Copy number gain of 11q13.3 genes associates with pathological stage in hypopharyngeal squamous cell carcinoma

详细信息    查看全文

• 作者：Samuel B. Pattle ; Natasa Utjesanovic ; Athena Togo ; Lucy Wells ; Brendan Conn ; Hannah Monaghan ; Elizabeth Junor ; Ingolfur Johannessen ; Kate Cuschieri and Simon Talbot
• 刊名：Genes, Chromosomes and Cancer
• 出版年：2017
• 出版时间：March 2017
• 年：2017
• 卷：56
• 期：3
• 页码：185-198
• 全文大小：240K
• ISSN：1098-2264

文摘

Squamous cell carcinomas of the hypopharynx (HPSCC) and oropharynx (OPSCC) have markedly different patient outcomes.

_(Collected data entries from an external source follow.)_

(* ===== verification/SysArch.v ===== *)
(** * The operating system layer: lwip_arch_xilinx/sys_arch.c

    The mailbox of the tcpip thread and the clock, as wrappers of FreeRTOS
    calls.  FreeRTOS itself is a parameter. *)
From S2P Require Import Prelude.

(** FreeRTOS, seen through the handle of the one mailbox (a queue of [msg]):
    [O] is its state.  A call that waits for ever has no result. *)
Class FreeRTOS (O msg : Type) := {
  configTICK_RATE_HZ : Z;
  xTaskGetTickCount : O -> Z * O;
  xInsideISR : O -> bool;
  xQueueSend : msg -> O -> bool * O;
  xQueueSendFromISR : msg -> O -> bool * O;
  xQueueSendToBack : msg -> O -> option O;
  xQueueReceive : Z -> O -> option (option msg * O);
  xQueueReceiveFromISR : O -> option msg * O;
}.
Arguments xTaskGetTickCount {O msg FreeRTOS}.
Arguments configTICK_RATE_HZ O msg {FreeRTOS}.

Definition portMAX_DELAY := 0xffffffff.
Definition SYS_ARCH_TIMEOUT := 0xffffffff.
Definition SYS_MBOX_EMPTY := SYS_ARCH_TIMEOUT.

Section SysArch.
Context {O msg : Type} {F : FreeRTOS O msg}.

Definition os {A} (f : O -> A * O) : M O A := fun o => Some (f o).

Definition portTICK_RATE_MS : Z := 1000 / configTICK_RATE_HZ O msg.

(** The tick count is a 32-bit word, and so is the product. *)
Definition sys_now : M O Z :=
  t ← os (xTaskGetTickCount (msg := msg)); mret (u32 (t * 1000) / configTICK_RATE_HZ O msg).

Definition sys_mbox_post (m : msg) : M O unit :=
  o ← get;
  if xInsideISR o then os (xQueueSendFromISR m);; mret tt
  else fun o => o' ← xQueueSendToBack m o; Some (tt, o').

Definition sys_mbox_trypost (m : msg) : M O err_t :=
  o ← get;
  r ← (if xInsideISR o then os (xQueueSendFromISR m) else os (xQueueSend m));
  mret (if r : bool then ERR_OK else ERR_MEM).

(** The message, if one came, and what the C function returns. *)
Definition sys_arch_mbox_fetch (timeout : Z) : M O (option msg * Z) :=
  start ← os (xTaskGetTickCount (msg := msg));
  o ← get;
  if negb (timeout =? 0) then
    r ← (if xInsideISR o then os xQueueReceiveFromISR else xQueueReceive (timeout / portTICK_RATE_MS));
    match r with
    | Some m => stop ← os (xTaskGetTickCount (msg := msg)); mret (Some m, u32 (u32 (stop - start) * portTICK_RATE_MS))
    | None => mret (None, SYS_ARCH_TIMEOUT)
    end
  else
    r ← (if xInsideISR o then os xQueueReceiveFromISR else xQueueReceive portMAX_DELAY);
    stop ← os (xTaskGetTickCount (msg := msg));
    let elapsed := u32 (u32 (stop - start) * portTICK_RATE_MS) in
    mret (r, if elapsed =? 0 then 1 else elapsed).

Definition sys_arch_mbox_tryfetch : M O (option msg * Z) :=
  o ← get;
  r ← (if xInsideISR o then os xQueueReceiveFromISR else xQueueReceive 0);
  mret (r, match r with Some _ => 0 | None => SYS_MBOX_EMPTY end).

End SysArch.

(** What FreeRTOS documents: a queue is a fifo of bounded length; its calls
    change nothing else, and a wait lets nothing else happen to the queue (a
    message that arrives during a wait is one that arrives before it). *)
Class FreeRTOSLaws (O msg : Type) {F : FreeRTOS O msg} := {
  waiting : O -> list msg;
  q_length : nat;
  ticks_waiting o : waiting (xTaskGetTickCount (msg := msg) o).2 = waiting o;
  send_waiting m o : waiting (xQueueSend m o).2 = if (xQueueSend m o).1 then waiting o ++ [m] else waiting o;
  send_room m o : (xQueueSend m o).1 = bool_decide (length (waiting o) < q_length)%nat;
  send_isr_waiting m o : waiting (xQueueSendFromISR m o).2 =
    if (xQueueSendFromISR m o).1 then waiting o ++ [m] else waiting o;
  send_isr_room m o : (xQueueSendFromISR m o).1 = bool_decide (length (waiting o) < q_length)%nat;
  post_waiting m o o' : xQueueSendToBack m o = Some o' -> waiting o' = waiting o ++ [m];
  receive_waiting t o :
    match waiting o with
    | m :: ms => exists o', xQueueReceive t o = Some (Some m, o') /\ waiting o' = ms
    | [] => t = portMAX_DELAY \/ exists o', xQueueReceive t o = Some (None, o') /\ waiting o' = []
    end;
  receive_isr_waiting o :
    (xQueueReceiveFromISR o).1 = head (waiting o) /\ waiting (xQueueReceiveFromISR o).2 = tail (waiting o);
}.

Differences in HPV prevalence between these two patient groups may account for some of this difference, but other molecular markers of prognosis or pathological phenotype have not been established. Copy number gain of oncogenes is a well-established molecular change contributing to HNSCC development. Quantitative PCR was used to explore copy number gains of specific genes (3q—PIK3CA, TP63; 11q13.3—CCND1, ANO1) in tumor DNA recovered from HPSCC (n = 48) and OPSCC (n = 52) patients. Associations between copy number gain, patient demographics, HPV/p16INK4a status and pathological stage were examined. HPV/p16 prevalence in HPSCC and OPSCC groups was 2.1% and 46.0%, respectively. HPSCCs had frequent gains of CCND1 (56.3%) and ANO1 (56.3%) but few gains of PIK3CA (6.3%). By contrast, OPSCCs had significantly fewer CCND1 (23.1%) and ANO1 (17.3%) gains, and significantly more PIK3CA (26.9%) gains. A mutually exclusive relationship between HPV/p16 and 11q13.3 gains was observed in OPSCCs, while PIK3CA and TP63 gains were similar across HPV-associated and smoking/alcohol-associated patients. ANO1 gain was significantly linked to tumor pathology in HPSCC, associating with nodal metastasis and smaller and less invasive tumors at presentation (P = 0.010). Our results provide a convincing link between a specific molecular change and disease phenotype that appears unique to our HPSCC population, supporting a model of 11q13.3 in promoting metastatic disease progression in HNSCC, and suggest a role for ANO1 as a molecular marker of metastatic disease.